Task data:

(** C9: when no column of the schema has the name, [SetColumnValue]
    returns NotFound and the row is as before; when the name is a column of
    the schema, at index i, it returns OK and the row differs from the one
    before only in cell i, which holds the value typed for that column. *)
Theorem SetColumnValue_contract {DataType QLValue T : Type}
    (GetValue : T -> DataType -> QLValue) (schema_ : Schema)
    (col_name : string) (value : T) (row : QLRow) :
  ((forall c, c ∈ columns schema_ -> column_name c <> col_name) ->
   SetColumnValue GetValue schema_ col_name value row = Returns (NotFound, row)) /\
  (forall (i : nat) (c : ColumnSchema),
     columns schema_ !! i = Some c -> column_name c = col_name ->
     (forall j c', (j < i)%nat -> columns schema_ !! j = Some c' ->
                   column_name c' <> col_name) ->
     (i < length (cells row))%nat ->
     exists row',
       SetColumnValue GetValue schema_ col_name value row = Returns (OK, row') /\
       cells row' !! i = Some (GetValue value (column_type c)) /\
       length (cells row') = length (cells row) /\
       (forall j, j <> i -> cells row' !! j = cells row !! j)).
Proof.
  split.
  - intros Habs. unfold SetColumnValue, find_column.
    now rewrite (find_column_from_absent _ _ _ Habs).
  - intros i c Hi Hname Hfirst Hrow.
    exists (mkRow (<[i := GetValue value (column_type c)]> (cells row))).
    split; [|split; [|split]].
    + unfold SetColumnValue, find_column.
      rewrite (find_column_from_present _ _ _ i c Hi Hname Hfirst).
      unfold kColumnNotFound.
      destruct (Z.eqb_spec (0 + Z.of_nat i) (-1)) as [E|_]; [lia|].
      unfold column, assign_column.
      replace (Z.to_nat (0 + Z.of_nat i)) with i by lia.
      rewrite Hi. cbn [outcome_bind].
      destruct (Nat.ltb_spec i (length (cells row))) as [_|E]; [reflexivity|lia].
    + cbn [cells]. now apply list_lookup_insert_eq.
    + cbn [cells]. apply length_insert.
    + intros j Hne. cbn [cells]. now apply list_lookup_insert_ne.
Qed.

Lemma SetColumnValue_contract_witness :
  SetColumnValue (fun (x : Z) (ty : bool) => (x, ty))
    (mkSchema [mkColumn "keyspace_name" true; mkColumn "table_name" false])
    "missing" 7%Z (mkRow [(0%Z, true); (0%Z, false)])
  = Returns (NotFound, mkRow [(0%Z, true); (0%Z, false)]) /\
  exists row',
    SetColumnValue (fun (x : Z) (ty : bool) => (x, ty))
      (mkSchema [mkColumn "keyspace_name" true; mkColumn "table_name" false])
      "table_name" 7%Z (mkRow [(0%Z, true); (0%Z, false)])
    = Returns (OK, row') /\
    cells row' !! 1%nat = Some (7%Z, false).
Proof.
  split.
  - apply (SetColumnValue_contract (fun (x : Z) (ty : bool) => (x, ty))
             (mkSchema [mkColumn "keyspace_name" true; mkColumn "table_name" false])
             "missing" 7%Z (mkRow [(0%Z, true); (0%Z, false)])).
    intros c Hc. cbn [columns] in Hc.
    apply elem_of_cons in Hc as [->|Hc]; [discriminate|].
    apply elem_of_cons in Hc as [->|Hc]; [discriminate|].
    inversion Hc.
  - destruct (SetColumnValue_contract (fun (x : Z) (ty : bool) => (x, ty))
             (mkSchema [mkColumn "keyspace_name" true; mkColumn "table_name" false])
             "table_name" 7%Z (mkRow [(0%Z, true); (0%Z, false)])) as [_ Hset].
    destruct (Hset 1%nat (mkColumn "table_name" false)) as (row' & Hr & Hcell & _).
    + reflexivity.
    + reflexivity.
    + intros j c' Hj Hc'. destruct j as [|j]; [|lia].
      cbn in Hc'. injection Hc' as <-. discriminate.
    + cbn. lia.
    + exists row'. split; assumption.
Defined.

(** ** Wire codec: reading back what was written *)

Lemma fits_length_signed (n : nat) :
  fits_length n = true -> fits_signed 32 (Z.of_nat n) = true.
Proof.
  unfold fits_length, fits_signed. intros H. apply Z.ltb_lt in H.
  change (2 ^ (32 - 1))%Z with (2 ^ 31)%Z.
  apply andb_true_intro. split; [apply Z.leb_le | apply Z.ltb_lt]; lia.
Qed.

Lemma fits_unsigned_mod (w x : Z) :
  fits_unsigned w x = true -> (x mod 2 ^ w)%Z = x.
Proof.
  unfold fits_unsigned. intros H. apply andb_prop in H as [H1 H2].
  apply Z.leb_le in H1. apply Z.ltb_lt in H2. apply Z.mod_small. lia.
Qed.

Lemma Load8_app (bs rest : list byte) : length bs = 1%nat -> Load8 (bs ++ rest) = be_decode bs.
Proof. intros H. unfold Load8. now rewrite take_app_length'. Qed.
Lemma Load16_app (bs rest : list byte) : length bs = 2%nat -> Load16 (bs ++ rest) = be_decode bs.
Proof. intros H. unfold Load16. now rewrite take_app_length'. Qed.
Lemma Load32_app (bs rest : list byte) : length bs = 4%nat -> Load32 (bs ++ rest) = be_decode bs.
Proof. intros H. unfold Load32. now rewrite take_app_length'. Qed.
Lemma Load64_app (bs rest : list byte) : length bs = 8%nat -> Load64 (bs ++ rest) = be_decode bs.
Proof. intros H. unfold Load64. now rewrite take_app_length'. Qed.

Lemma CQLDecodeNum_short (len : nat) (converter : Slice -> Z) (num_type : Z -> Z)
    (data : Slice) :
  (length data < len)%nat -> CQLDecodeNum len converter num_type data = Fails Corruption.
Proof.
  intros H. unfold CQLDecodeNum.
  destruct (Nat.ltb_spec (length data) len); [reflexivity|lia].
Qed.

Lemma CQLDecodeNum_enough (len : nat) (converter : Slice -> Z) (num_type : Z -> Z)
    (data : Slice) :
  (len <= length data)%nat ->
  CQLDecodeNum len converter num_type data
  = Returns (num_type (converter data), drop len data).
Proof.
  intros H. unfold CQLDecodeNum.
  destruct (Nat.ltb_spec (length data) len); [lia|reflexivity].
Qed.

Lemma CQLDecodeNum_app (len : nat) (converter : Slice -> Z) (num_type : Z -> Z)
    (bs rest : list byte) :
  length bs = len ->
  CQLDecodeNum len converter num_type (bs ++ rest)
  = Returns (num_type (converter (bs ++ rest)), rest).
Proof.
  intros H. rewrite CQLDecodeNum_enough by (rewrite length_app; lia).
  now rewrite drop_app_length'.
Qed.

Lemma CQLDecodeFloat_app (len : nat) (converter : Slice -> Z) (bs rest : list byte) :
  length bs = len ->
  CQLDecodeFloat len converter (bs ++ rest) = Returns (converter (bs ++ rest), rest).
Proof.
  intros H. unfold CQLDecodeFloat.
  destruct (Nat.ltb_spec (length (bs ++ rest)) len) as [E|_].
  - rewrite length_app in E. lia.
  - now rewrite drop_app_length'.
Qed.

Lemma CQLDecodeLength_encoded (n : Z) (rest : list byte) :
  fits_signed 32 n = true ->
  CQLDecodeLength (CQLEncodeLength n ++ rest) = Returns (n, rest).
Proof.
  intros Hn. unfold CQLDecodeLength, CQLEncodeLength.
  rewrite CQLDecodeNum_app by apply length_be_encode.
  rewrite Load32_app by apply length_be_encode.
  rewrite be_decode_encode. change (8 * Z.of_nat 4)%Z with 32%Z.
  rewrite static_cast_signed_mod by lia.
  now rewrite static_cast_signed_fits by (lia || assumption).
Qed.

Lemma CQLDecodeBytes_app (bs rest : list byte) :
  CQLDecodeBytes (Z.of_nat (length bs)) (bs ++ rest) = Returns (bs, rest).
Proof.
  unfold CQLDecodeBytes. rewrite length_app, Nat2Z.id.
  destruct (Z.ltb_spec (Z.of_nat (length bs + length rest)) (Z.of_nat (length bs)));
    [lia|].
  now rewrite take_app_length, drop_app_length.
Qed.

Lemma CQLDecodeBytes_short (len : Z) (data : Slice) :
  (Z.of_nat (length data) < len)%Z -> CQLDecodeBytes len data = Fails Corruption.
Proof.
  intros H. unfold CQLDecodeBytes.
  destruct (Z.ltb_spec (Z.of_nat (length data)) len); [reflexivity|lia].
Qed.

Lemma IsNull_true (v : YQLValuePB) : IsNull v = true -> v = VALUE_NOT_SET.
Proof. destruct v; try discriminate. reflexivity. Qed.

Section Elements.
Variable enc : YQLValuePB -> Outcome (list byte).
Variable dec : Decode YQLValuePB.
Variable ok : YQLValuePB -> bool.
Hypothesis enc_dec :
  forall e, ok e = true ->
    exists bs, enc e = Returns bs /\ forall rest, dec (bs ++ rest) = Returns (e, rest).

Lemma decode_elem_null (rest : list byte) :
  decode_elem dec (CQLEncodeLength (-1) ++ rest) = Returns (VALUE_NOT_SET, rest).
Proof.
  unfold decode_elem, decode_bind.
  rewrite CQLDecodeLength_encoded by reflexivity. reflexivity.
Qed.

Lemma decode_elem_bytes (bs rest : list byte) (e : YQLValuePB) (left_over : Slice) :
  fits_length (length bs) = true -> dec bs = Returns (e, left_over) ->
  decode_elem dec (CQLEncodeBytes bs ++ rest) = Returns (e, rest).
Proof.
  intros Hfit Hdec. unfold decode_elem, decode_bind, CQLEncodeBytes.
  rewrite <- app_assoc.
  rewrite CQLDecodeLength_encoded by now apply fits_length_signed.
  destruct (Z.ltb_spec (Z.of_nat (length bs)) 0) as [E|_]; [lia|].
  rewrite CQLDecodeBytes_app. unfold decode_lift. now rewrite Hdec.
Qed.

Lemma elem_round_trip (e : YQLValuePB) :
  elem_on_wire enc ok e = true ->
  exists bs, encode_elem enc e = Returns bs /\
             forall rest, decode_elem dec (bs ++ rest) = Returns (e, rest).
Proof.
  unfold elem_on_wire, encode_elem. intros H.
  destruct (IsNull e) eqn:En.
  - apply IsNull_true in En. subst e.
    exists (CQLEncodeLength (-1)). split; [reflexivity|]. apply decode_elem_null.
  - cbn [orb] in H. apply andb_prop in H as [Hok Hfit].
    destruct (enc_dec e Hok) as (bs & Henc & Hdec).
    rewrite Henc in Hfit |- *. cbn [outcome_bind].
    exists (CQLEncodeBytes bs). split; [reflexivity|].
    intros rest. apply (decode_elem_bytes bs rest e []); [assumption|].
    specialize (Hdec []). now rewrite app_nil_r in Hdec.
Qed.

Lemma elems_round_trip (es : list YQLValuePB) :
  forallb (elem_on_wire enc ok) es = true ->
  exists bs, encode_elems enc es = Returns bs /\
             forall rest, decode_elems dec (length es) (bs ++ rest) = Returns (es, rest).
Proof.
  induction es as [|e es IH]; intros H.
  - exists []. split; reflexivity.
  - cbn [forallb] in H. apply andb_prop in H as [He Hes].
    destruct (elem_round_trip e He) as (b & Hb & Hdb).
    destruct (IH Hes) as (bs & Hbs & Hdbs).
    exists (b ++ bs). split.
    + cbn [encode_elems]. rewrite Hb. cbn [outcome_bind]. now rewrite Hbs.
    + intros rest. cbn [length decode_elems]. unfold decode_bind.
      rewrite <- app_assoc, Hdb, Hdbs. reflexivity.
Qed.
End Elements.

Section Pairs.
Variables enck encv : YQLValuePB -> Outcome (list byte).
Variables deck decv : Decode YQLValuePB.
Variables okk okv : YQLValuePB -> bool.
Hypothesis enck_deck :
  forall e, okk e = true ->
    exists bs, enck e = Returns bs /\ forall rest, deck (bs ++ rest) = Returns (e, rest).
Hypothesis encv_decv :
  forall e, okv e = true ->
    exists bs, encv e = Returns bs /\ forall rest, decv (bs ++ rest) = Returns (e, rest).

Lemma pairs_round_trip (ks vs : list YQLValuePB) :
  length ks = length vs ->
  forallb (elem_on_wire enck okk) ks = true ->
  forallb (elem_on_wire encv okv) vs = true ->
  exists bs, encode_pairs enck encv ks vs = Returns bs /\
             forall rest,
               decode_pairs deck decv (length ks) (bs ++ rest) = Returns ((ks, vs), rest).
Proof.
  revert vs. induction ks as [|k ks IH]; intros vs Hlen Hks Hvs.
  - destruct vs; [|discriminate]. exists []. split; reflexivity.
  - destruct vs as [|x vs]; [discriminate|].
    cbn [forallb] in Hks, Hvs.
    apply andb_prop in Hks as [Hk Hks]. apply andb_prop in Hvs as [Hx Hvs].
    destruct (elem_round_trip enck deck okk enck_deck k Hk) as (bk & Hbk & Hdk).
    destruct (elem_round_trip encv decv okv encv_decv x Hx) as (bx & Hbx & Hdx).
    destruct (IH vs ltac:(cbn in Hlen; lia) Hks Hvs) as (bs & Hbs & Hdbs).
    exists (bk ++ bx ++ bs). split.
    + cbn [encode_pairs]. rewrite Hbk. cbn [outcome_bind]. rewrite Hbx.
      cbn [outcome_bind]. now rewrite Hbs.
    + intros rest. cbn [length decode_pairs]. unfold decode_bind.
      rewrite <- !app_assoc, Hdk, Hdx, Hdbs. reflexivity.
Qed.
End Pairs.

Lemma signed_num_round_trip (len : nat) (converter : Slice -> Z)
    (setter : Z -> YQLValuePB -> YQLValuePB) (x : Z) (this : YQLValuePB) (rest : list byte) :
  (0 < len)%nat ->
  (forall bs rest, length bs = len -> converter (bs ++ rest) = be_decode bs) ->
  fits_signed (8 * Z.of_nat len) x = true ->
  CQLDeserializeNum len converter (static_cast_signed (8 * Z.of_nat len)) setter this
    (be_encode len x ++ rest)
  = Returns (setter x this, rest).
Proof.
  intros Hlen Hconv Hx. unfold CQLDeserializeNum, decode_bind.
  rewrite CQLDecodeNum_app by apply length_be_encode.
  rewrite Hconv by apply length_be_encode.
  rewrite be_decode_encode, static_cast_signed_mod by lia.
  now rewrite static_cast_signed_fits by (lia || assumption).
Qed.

==

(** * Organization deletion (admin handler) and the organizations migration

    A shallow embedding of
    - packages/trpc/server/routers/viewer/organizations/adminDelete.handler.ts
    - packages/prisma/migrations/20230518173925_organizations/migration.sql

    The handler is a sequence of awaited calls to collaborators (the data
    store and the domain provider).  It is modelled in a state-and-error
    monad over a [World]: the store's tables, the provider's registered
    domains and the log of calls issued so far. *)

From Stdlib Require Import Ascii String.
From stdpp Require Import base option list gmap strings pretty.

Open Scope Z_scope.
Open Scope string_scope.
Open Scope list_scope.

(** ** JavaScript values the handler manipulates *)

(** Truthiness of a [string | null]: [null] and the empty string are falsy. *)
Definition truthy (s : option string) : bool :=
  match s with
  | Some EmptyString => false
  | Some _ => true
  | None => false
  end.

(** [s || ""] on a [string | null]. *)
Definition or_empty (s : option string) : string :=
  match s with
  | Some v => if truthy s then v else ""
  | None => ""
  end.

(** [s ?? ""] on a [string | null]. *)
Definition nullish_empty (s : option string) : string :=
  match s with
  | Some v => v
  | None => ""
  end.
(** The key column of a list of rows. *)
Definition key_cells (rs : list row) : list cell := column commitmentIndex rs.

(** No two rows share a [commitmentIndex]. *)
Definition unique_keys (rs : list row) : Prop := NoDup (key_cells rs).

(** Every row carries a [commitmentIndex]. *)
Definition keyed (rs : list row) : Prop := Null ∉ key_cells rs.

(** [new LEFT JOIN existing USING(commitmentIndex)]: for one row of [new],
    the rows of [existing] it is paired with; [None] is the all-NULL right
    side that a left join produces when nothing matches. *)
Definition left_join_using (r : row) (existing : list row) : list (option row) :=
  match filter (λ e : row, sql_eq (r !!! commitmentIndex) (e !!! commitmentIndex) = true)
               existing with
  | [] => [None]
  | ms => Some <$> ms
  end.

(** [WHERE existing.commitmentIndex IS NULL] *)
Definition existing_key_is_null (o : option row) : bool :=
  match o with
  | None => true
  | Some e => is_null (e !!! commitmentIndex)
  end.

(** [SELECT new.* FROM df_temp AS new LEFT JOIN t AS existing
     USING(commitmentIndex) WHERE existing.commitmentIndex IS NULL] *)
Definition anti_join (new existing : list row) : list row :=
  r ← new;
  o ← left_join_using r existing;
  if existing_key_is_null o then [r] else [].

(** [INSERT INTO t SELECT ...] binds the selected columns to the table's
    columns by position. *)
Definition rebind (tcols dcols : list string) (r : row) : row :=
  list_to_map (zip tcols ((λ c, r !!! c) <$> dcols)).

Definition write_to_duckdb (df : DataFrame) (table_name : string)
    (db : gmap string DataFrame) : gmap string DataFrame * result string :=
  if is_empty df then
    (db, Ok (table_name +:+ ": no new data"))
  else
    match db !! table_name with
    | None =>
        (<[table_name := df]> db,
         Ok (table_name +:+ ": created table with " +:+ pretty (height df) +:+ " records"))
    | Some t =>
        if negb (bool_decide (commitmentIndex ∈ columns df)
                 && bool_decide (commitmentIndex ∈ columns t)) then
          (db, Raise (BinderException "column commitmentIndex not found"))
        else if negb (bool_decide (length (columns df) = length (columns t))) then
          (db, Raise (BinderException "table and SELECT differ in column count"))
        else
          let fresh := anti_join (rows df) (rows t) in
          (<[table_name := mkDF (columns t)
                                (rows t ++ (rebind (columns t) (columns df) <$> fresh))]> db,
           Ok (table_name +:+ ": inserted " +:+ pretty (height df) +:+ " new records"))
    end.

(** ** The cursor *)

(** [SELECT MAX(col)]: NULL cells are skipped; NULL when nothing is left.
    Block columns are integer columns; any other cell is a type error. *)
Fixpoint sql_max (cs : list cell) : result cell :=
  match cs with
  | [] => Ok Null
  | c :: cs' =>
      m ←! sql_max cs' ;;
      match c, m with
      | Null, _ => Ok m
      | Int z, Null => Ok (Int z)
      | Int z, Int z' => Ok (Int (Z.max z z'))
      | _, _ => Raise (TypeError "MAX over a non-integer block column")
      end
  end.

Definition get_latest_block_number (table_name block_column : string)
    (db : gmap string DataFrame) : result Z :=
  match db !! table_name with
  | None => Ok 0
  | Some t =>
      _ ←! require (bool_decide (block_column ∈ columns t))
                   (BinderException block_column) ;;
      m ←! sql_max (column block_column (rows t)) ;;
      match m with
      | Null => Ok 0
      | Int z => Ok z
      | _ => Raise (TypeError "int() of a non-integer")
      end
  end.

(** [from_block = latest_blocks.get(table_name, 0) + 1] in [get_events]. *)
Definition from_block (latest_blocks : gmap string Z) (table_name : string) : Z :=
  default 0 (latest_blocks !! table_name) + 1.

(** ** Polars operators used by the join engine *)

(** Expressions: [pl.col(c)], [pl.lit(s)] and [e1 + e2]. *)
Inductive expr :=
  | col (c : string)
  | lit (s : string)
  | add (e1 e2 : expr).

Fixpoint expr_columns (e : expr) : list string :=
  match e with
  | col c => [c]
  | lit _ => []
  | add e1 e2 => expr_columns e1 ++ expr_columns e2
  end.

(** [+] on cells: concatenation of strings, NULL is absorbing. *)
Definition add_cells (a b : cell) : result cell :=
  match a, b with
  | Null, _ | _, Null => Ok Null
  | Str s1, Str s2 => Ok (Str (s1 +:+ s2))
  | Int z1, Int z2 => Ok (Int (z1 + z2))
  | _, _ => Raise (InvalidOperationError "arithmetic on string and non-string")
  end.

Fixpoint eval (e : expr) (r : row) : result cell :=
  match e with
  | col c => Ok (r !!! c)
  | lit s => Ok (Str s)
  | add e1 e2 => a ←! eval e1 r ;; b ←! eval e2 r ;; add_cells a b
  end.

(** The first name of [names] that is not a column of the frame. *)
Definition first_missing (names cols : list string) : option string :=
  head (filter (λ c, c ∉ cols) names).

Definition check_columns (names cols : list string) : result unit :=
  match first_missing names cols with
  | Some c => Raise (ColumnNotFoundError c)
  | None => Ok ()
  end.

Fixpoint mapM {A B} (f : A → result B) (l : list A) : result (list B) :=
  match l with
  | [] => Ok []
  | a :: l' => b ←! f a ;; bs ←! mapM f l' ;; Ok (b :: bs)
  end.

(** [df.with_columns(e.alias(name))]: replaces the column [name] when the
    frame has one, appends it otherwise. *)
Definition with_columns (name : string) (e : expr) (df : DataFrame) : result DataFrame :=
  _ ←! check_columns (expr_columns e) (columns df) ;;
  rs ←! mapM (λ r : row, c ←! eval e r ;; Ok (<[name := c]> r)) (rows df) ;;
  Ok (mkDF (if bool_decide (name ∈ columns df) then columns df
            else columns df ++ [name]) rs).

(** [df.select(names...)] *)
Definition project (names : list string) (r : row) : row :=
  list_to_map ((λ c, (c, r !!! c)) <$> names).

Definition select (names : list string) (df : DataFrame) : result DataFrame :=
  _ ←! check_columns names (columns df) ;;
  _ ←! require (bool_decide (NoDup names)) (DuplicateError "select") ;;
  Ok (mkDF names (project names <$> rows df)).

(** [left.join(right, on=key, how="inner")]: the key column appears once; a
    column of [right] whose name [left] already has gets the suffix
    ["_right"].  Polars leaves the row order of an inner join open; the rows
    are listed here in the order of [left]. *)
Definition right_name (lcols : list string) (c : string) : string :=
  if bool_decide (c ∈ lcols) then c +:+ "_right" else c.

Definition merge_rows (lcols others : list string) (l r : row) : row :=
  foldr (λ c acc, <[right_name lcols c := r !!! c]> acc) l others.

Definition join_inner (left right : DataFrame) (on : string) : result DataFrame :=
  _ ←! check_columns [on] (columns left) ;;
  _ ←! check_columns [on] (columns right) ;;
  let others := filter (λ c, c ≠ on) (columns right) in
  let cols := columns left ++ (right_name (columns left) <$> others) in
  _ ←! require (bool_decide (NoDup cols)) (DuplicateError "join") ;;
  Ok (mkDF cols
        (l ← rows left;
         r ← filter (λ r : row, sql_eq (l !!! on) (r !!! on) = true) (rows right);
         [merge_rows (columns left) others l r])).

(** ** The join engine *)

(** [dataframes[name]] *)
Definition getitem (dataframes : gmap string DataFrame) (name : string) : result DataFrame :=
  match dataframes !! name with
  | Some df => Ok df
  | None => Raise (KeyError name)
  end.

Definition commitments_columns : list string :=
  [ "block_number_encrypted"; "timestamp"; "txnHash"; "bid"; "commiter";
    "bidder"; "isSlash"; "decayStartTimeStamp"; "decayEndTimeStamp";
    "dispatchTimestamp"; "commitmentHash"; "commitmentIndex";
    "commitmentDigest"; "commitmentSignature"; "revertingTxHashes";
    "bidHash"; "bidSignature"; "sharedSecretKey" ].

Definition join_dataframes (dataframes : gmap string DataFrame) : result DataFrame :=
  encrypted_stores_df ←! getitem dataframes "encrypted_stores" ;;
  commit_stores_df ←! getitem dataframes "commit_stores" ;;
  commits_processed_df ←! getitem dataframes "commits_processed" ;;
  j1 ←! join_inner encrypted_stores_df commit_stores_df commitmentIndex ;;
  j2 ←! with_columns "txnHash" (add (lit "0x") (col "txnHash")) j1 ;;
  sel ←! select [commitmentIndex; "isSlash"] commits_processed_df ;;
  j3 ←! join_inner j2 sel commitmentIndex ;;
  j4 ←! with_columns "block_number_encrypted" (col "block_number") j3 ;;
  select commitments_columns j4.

Required action: All lines in the listing above from the line containing "- rewrite length_app in E. lia." to the line containing "unfold CQLDecodeBytes. rewrite", inclusive, should be retyped exactly; no other lines should appear.

Exercise response:
  - rewrite length_app in E. lia.
  - now rewrite drop_app_length'.
Qed.

Lemma CQLDecodeLength_encoded (n : Z) (rest : list byte) :
  fits_signed 32 n = true ->
  CQLDecodeLength (CQLEncodeLength n ++ rest) = Returns (n, rest).
Proof.
  intros Hn. unfold CQLDecodeLength, CQLEncodeLength.
  rewrite CQLDecodeNum_app by apply length_be_encode.
  rewrite Load32_app by apply length_be_encode.
  rewrite be_decode_encode. change (8 * Z.of_nat 4)%Z with 32%Z.
  rewrite static_cast_signed_mod by lia.
  now rewrite static_cast_signed_fits by (lia || assumption).
Qed.

Lemma CQLDecodeBytes_app (bs rest : list byte) :
  CQLDecodeBytes (Z.of_nat (length bs)) (bs ++ rest) = Returns (bs, rest).
Proof.
  unfold CQLDecodeBytes. rewrite length_app, Nat2Z.id.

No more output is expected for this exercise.